Good on you BigTex, I admire your resolve, just a short while ago all you were interested in is keeping this woman happy, no matter what happened between you, I think you are starting to realize that you owe this woman NOTHING and keeping her happy is the reason she has no respect for you, your marriage etc. All you really need to do is look after yourself and your kids as they are the ones who need to be happy, she has chosen her path and she needs to walk it alone, and if she falls then she needs to be the one to pick herself up and dust herself off.
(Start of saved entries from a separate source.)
(* ===== verification/Replan.v ===== *)
(** * The paths of the D* Lite solver ([show_path] and [replan_path] of
    [src/Solver.py])

    [Solver] proves that [compute_path] keeps the queue invariant and
    ends in its exit condition.  This file follows the path that
    [show_path] extracts afterwards and the replanning of
    [replan_path(obstacles)], which reclassifies the neighbors of
    [current], repairs the changed vertices and extracts a new path:

    - frames: a relation [R] on stores is kept by a monadic operation
      ([keeps R m]) when every successful run relates its input and output
      store; [frame P] relates stores with the same [current] and [goal]
      whose nodes are related by [P].  The search ([compute_path],
      [update_vertex], [start_search]) keeps [frame same_shape]: it writes
      [g], [rhs] and keys, never a box, a value or a neighbor list; the
      reclassification keeps the boxes and neighbor lists and sets each
      value it touches to its [classify]ed value ([frame reclassified]);
    - reclassifying a node ([n.value = 0/1]) keeps the queue invariant,
      which reads [g], [rhs] and the keys but not the values;
    - the path [show_path] returns starts at [current], ends at [goal],
      and steps from each node to a neighbor of least [g] ([descends],
      the choice [min(current.neighbors, key=lambda x: x.g)]).

    These are statements about the runs that return.  The [while] loops of
    [compute_path] and of the walk run under a fuel bound whose exhaustion
    is the error [OutOfFuel]; the Python walk can loop forever where the
    [g] values have a plateau, which the model reports as [OutOfFuel]. *)

From Stdlib Require Import QArith ZArith Lia List RelationClasses.
From stdpp Require Import base gmap list.
From S2P Require Import Prelude Geometry Solver.
Import ListNotations.
Local Open Scope solver_scope.

Section Paths.

Context {V : Type} `{EqDecision V} `{!Countable V}.
Implicit Types (s : state V) (v w u : V) (n : vnode V).

(** Consecutive nodes of a path are neighbors in the store. *)
Fixpoint linked (ns : gmap V (vnode V)) (l : list V) : Prop :=
  match l with
  | a :: ((b :: _) as r) => (exists n, ns !! a = Some n /\ b ∈ neighbors n) /\ linked ns r
  | _ => True
  end.

(** The key [f] of a node of the store, [inf] for a missing one: the
    lookup [walk] does for [min(current.neighbors, key=...)]. *)
Definition fval (f : vnode V -> ext) (ns : gmap V (vnode V)) (u : V) : ext :=
  match ns !! u with Some nu => f nu | None => Inf end.

(** Each step of a path goes to a neighbor of least [f]. *)
Fixpoint descends (f : vnode V -> ext) (ns : gmap V (vnode V)) (l : list V) : Prop :=
  match l with
  | a :: ((b :: _) as r) =>
      (exists n, ns !! a = Some n /\ b ∈ neighbors n /\
         forall u, u ∈ neighbors n -> ext_ltb (fval f ns u) (fval f ns b) = false) /\
      descends f ns r
  | _ => True
  end.

(** The search endpoints, which no operation of the solvers moves. *)
Definition same_ends s s' : Prop := current s' = current s /\ goal s' = goal s.

(** Node relations: the box and the neighbor list kept, and the value
    kept as well. *)
Definition same_place n n' : Prop := nbox n' = nbox n /\ neighbors n' = neighbors n.
Definition same_shape n n' : Prop := same_place n n' /\ value n' = value n.

(** The value [replan_path] gives a node with box [b]: [1] when the
    obstacles cover at least the threshold of it, [0] otherwise. *)
Definition classify (obstacles : list Obstacle.t) (b : AABB.t) : Z :=
  if Qle_bool replan_threshold (scan b obstacles 0) then 1%Z else 0%Z.

(** The reclassification keeps the place of a node and leaves its value
    either unchanged or classified. *)
Definition reclassified (obstacles : list Obstacle.t) n n' : Prop :=
  same_place n n' /\ (value n' = value n \/ value n' = classify obstacles (nbox n')).

(** Stores with the same endpoints whose nodes are related by [P]. *)
Definition frame (P : vnode V -> vnode V -> Prop) s s' : Prop :=
  same_ends s s' /\
  forall v n, nodes s !! v = Some n -> exists n', nodes s' !! v = Some n' /\ P n n'.

(** A monadic operation keeps [R] when every run that returns relates
    its input and its output store. *)
Definition keeps (R : state V -> state V -> Prop) {A} (m : M V A) : Prop :=
  forall s a s', m s = inr (a, s') -> R s s'.

(** What [replan_path] and [show_path] establish: the invariant, the
    exit condition of [compute_path], and a path from [current] to
    [goal] along neighbor links. *)
Definition path_ok s (p : list V) : Prop :=
  queue_inv s /\ path_ready s /\ head p = Some (current s) /\ last p = Some (goal s) /\
  linked (nodes s) p.

End Paths.

(** ** Frames *)

Section Frames.

Context {V : Type} `{EqDecision V} `{!Countable V}.
Implicit Types (s : state V) (v w u : V) (n : vnode V).

#[global] Instance same_ends_preorder : PreOrder (same_ends (V := V)).
Proof. split; [intros s; split; reflexivity|intros s1 s2 s3 [A B] [C D]; split; congruence]. Qed.

#[global] Instance same_place_preorder : PreOrder (same_place (V := V)).
Proof. split; [intros n; split; reflexivity|intros n1 n2 n3 [A B] [C D]; split; congruence]. Qed.

#[global] Instance same_shape_preorder : PreOrder (same_shape (V := V)).
Proof.
  split; [intros n; split; reflexivity|].
  intros n1 n2 n3 [A B] [C D]. split; [etransitivity; eauto|congruence].
Qed.

#[global] Instance reclassified_preorder obstacles : PreOrder (reclassified (V := V) obstacles).
Proof.
  split; [intros n; split; [reflexivity|left; reflexivity]|].
  intros n1 n2 n3 [P12 V12] [P23 V23]. split; [etransitivity; eauto|].
  destruct P23 as [B23 _]. destruct V23 as [E|E]; [|right; exact E].
  destruct V12 as [E'|E']; [left; congruence|right; rewrite E, E', B23; reflexivity].
Qed.

#[global] Instance frame_preorder (P : vnode V -> vnode V -> Prop) `{!PreOrder P} :
  PreOrder (frame P).
Proof.
  split.
  - intros s. split; [reflexivity|]. intros v n Hn. exists n. split; [exact Hn|reflexivity].
  - intros s1 s2 s3 [E12 F12] [E23 F23]. split; [etransitivity; eauto|].
    intros v n1 H1. destruct (F12 v n1 H1) as (n2 & H2 & P12).
    destruct (F23 v n2 H2) as (n3 & H3 & P23). exists n3. split; [exact H3|etransitivity; eauto].
Qed.

Lemma ends_refl s : same_ends s s.
Proof. reflexivity. Qed.

Lemma ends_trans s1 s2 s3 : same_ends s1 s2 -> same_ends s2 s3 -> same_ends s1 s3.
Proof. apply transitivity. Qed.

Lemma frame_ends P s s' : frame P s s' -> same_ends s s'.
Proof. intros [E _]. exact E. Qed.

Lemma frame_mono (P Q : vnode V -> vnode V -> Prop) s s' :
  (forall n n', P n n' -> Q n n') -> frame P s s' -> frame Q s s'.
Proof.
  intros HPQ [E F]. split; [exact E|]. intros v n Hn.
  destruct (F v n Hn) as (n' & Hn' & HP). eauto.
Qed.

(** The lookup of a node through a frame. *)
Lemma frame_lookup P s s' v n :
  frame P s s' -> nodes s !! v = Some n -> exists n', nodes s' !! v = Some n' /\ P n n'.
Proof. intros [_ F]. apply F. Qed.

(** Writing a node related to the old one. *)
Lemma upd_frame (P : vnode V -> vnode V -> Prop) `{!Reflexive P} s v n n' :
  nodes s !! v = Some n -> P n n' -> frame P s (upd s v n').
Proof.
  intros Hn HP. split; [split; reflexivity|]. intros w m Hw. unfold upd; cbn [nodes].
  destruct (decide (w = v)) as [->|Hne].
  - rewrite lookup_insert_eq. rewrite Hn in Hw. injection Hw as <-. eauto.
  - rewrite lookup_insert_ne by congruence. exists m. split; [exact Hw|reflexivity].
Qed.

Lemma setq_frame (P : vnode V -> vnode V -> Prop) `{!Reflexive P} s q : frame P s (setq s q).
Proof. split; [split; reflexivity|]. intros v n Hn. exists n. split; [exact Hn|reflexivity]. Qed.

Lemma keeps_mono (R R' : state V -> state V -> Prop) {A} (m : M V A) :
  (forall s s', R s s' -> R' s s') -> keeps R m -> keeps R' m.
Proof. intros HR Hm s a s' E. exact (HR _ _ (Hm _ _ _ E)). Qed.

Section Generic.

Context (R : state V -> state V -> Prop) `{!PreOrder R}.

Lemma kp_bind {A B} (m : M V A) (k : A -> M V B) :
  keeps R m -> (forall a, keeps R (k a)) -> keeps R (bind m k).
Proof.
  intros Hm Hk s b s2 (a & s1 & E & H)%bind_inr.
  etransitivity; [exact (Hm _ _ _ E)|exact (Hk a _ _ _ H)].
Qed.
Just keep doing what you are doing and keep yourself focused and you will be alright. I wish you the best, keep us updated and good luck!!!


----------



## G.J.

BigTexDad said:


> Clearly you and I think a lot alike!
> 
> And I thought about it but I think she would take me up on the same deal for the same reasons. She is very conniving and would likely only want to reside together to be able to attempt to gain access to financi records like paycheck stubs etc. i think it is too much risk at this point as she knows something is different this time around. We may have gone too far for any R. And I don't think I want one anymore anyway. After reflecting on her mental abuse to me for the past few years, I don't think I can go back to that. I simply don't see how things will change. I have so much dirt on her that I really don't need anymore time with her to get ducks in a row. I have records showing she doctor shops for narcotics, has an addiction to hospitals and medical treatment (Munchausen's disorder). I already blocked all her access to all financial info (stocks, retirement info, paychecks, etc.). And she never cared enough to know what assets we actually have so she has no clue what we have from a net worth perspective. I think I have her right where I want her.
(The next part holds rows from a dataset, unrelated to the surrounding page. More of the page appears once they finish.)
(* ===== verification/Robot.v ===== *)
(** * The robot ([src/robot.py])

    The robot is a disc of sensor radius [r] at position [pos].  It
    detects the obstacles whose box comes within [r] of its position
    ([detect]), tests whether it has reached a point ([reach], tolerance 8)
    or entered a cell ([enter]), and moves straight to its local goal
    ([nextPosition]).  The solver and decision-maker references it holds
    are the components of [Solver] and [Decision]. *)

From Stdlib Require Import QArith Qpower Qminmax Qabs Lqa ZArith Lia List.
From S2P Require Import Prelude Geometry.
Import ListNotations.
Local Open Scope Q_scope.

Module Robot.

Record t : Type := mk { pos : Q * Q; r : Q }.

(** [Robot.__init__(start, solver, decisionMaker, r=40)]. *)
Definition init (start : Q * Q) : t := mk start 40.

(** [Robot.reach(goal, epsilon=8)]. *)
Definition reach (rb : t) (goal : Q * Q) : bool :=
  let '(robotX, robotY) := pos rb in
  let '(goalX, goalY) := goal in
  Qle_bool ((robotX - goalX) ^ 2 + (robotY - goalY) ^ 2) (8 ^ 2).

(** [Robot.enter(node)]: both tests use the node's width. *)
Definition enter (rb : t) (node : AABB.t) : bool :=
  let '(robotX, robotY) := pos rb in
  Qle_bool (Qabs (robotX - AABB.x node)) (AABB.width node / 2) &&
  Qle_bool (Qabs (robotY - AABB.y node)) (AABB.width node / 2).

(** The point of a box nearest to [p]: [max(x1, min(p.x, x2))] and the same
    in [y]. *)
Definition closest (b : AABB.t) (p : Q * Q) : Q * Q :=
  let '(x1, x2, y1, y2) := AABB.return_coordinate b in
  (Qmax x1 (Qmin (fst p) x2), Qmax y1 (Qmin (snd p) y2)).

Definition sq_dist (p q : Q * Q) : Q := (fst p - fst q) ^ 2 + (snd p - snd q) ^ 2.

(** The test of [Robot.detect] for one obstacle. *)
Definition detects (rb : t) (o : Obstacle.t) : bool :=
  Qle_bool (sq_dist (closest (Obstacle.box o) (pos rb)) (pos rb)) (r rb ^ 2).

(** [Robot.detect(obstacles_list)]. *)
Definition detect (rb : t) (obstacles : list Obstacle.t) : list Obstacle.t :=
  filter (detects rb) obstacles.

(** [Robot.nextPosition(goal)]. *)
Definition nextPosition (rb : t) (goal : Q * Q) : Q * Q := goal.

Definition with_pos (rb : t) (p : Q * Q) : t := mk p (r rb).

(** The collision test of the main loop ([src/QuadTree.py]):
    [-w <= 2 (robotX - x) <= w and -h <= 2 (robotY - y) <= h]. *)
Definition collides (rb : t) (o : Obstacle.t) : bool :=
  let b := Obstacle.box o in
  let '(robotX, robotY) := pos rb in
  Qle_bool (- AABB.width b) (2 * (robotX - AABB.x b)) &&
  Qle_bool (2 * (robotX - AABB.x b)) (AABB.width b) &&
  Qle_bool (- AABB.height b) (2 * (robotY - AABB.y b)) &&
  Qle_bool (2 * (robotY - AABB.y b)) (AABB.height b).

(** A robot at (100, 100) and a 20 x 20 obstacle 20 to its right. *)
Definition sample_robot : t := init (100, 100).
Definition near_obstacle : Obstacle.t := Obstacle.init 130 100 20 20 true (0, 0) (20, 20) (20, 20).

(** ** Proofs *)

Lemma closest_clamp_in (lo hi p : Q) : lo <= hi -> lo <= Qmax lo (Qmin p hi) <= hi.
Proof.
  intros H. split; [apply Q.le_max_l|]. apply Q.max_lub; [exact H|apply Q.le_min_r].
Qed.

(** The clamped coordinate is the nearest point of the interval. *)
Lemma clamp_nearest (lo hi p q : Q) :
  lo <= q <= hi -> (Qmax lo (Qmin p hi) - p) ^ 2 <= (q - p) ^ 2.
Proof.
  intros [H1 H2]. destruct (Qlt_le_dec p lo) as [Hp|Hp].
  - rewrite Q.min_l by lra. rewrite Q.max_l by lra. nra.
  - destruct (Qlt_le_dec hi p) as [Hp'|Hp'].
    + rewrite Q.min_r by lra. rewrite Q.max_r by lra. nra.
    + rewrite Q.min_l by lra. rewrite Q.max_r by lra.
      setoid_replace ((p - p) ^ 2) with 0 by (simpl; ring). apply Qsqr_nonneg.
Qed.

Lemma closest_contains (b : AABB.t) (p : Q * Q) :
  0 <= AABB.width b -> 0 <= AABB.height b -> AABB.contains b (closest b p).
Proof.
  intros Hw Hh. unfold AABB.contains, closest, AABB.return_coordinate. simpl.
  split; apply closest_clamp_in; qlra.
Qed.

Lemma closest_nearest (b : AABB.t) (p q : Q * Q) :
  AABB.contains b q -> sq_dist (closest b p) p <= sq_dist q p.
Proof.
  unfold AABB.contains, closest, AABB.return_coordinate, sq_dist. simpl.
  intros [Hx Hy]. pose proof (clamp_nearest _ _ (fst p) _ Hx).
  pose proof (clamp_nearest _ _ (snd p) _ Hy). lra.
Qed.

(** [C24] [detect] is the sensor model of the specification: an obstacle
    (of non-negative size) is detected exactly when some point of its box
    lies within the sensor radius of the robot; the closest-point clamp
    of the code finds the nearest point of the box. *)
Theorem detect_spec (rb : t) (obstacles : list Obstacle.t) (o : Obstacle.t) :
  0 <= AABB.width (Obstacle.box o) -> 0 <= AABB.height (Obstacle.box o) ->
  In o (detect rb obstacles) <->
  In o obstacles /\
  exists p, AABB.contains (Obstacle.box o) p /\ sq_dist p (pos rb) <= r rb ^ 2.
Proof.
  intros Hw Hh. unfold detect, detects. rewrite filter_In, Qle_bool_iff. split.
  - intros [Hin Hd]. split; [exact Hin|]. eexists. split; [|exact Hd].
    now apply closest_contains.
  - intros [Hin (q & Hq & Hd)]. split; [exact Hin|].
    eapply Qle_trans; [apply closest_nearest, Hq|exact Hd].
Qed.

(** The collision test of the main loop is containment of the
    robot's position in the obstacle's closed box. *)
Theorem collides_contains (rb : t) (o : Obstacle.t) :
  collides rb o = true <-> AABB.contains (Obstacle.box o) (pos rb).
Proof.
  unfold collides, AABB.contains, AABB.return_coordinate. destruct (pos rb) as [px py].
  simpl. rewrite !andb_true_iff, !Qle_bool_iff. split; intros H; qlra.
Qed.

Lemma detect_spec_witness : In near_obstacle (detect sample_robot [near_obstacle]).
Proof.
  apply (detect_spec sample_robot [near_obstacle] near_obstacle);
    [vm_compute; discriminate|vm_compute; discriminate|].
  split; [left; reflexivity|]. exists (120, 100).
  split; [vm_compute; split; split; discriminate|vm_compute; discriminate].
Defined.

End Robot.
1.So currently she's at her sisters
2.You are bunkered in the barn
3.The first salvo from her and her sister came to nothing
4.Your attorney is working on filing for legal separation ASAP

Have you acquired the VARs and phone recorders ?
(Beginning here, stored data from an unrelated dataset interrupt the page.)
Lemma decisionMaking_summary_witness :
  decisionMaking (fun _ _ _ _ => 0) 3 Robot.sample_robot (200, 100)
    [Robot.near_obstacle; Robot.near_obstacle] [Robot.near_obstacle; Robot.near_obstacle] =
  Some (summary No (map (fun p => obstacle_decision (fun _ _ _ _ => 0) 3 Robot.sample_robot
                                    (200, 100) (fst p) (snd p))
                        (combine [Robot.near_obstacle; Robot.near_obstacle]
                                 [Robot.near_obstacle; Robot.near_obstacle]))).
Proof. apply decisionMaking_summary. simpl. lia. Defined.

End Decision.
When do you expect her to be served ?

Get this thread moved to the Private members section just in case (message a mod)

What do you plan to do if she has the brass balls to move back in, will you move out and if you do have you checked any repercussions with your lawyer

What about informing friends/family yet? as she will when she doesn't get what she wants

What do you plan on doing next


----------



## Catherine602

BigTexDad said:


> Clearly you and I think a lot alike!
> 
> And I thought about it but I think she would take me up on the same deal for the same reasons. She is very conniving and would likely only want to reside together to be able to attempt to gain access to financi records like paycheck stubs etc. i think it is too much risk at this point as she knows something is different this time around. We may have gone too far for any R. And I don't think I want one anymore anyway. After reflecting on her mental abuse to me for the past few years, I don't think I can go back to that. I simply don't see how things will change. I have so much dirt on her that I really don't need anymore time with her to get ducks in a row. I have records showing she doctor shops for narcotics, has an addiction to hospitals and medical treatment (Munchausen's disorder). I already blocked all her access to all financial info (stocks, retirement info, paychecks, etc.). And she never cared enough to know what assets we actually have so she has no clue what we have from a net worth perspective. I think I have her right where I want her.


You have really come a long way from an insecure, manipulated and abused spouse. Given what you have written here, I believe you are right. Inviting her back into your home would be like trying to live with a viper. 

Legally, you can't prevent her from coming back or lock her out of the house. She may gain entry when you are not at home or any time she wants. You can draft a legal separation that stipulates that she cannot come into your place but she will likely get to live in the house with the children and you will have to move out. 

You still have to secure your papers and information. Start gathering the most important papers and put in a safety deposit box. Pack the others in waterproof bins and put then in climate controlled storage. Put passwords on the computers, phones and the internet router. Or better yet, get rid of internet service so she cannot claim that you are restricting her. If se is as crafty as you say, she may set up surveillance on you. How do you plan to make sure she does place hidden camera's and VAR's around the house? 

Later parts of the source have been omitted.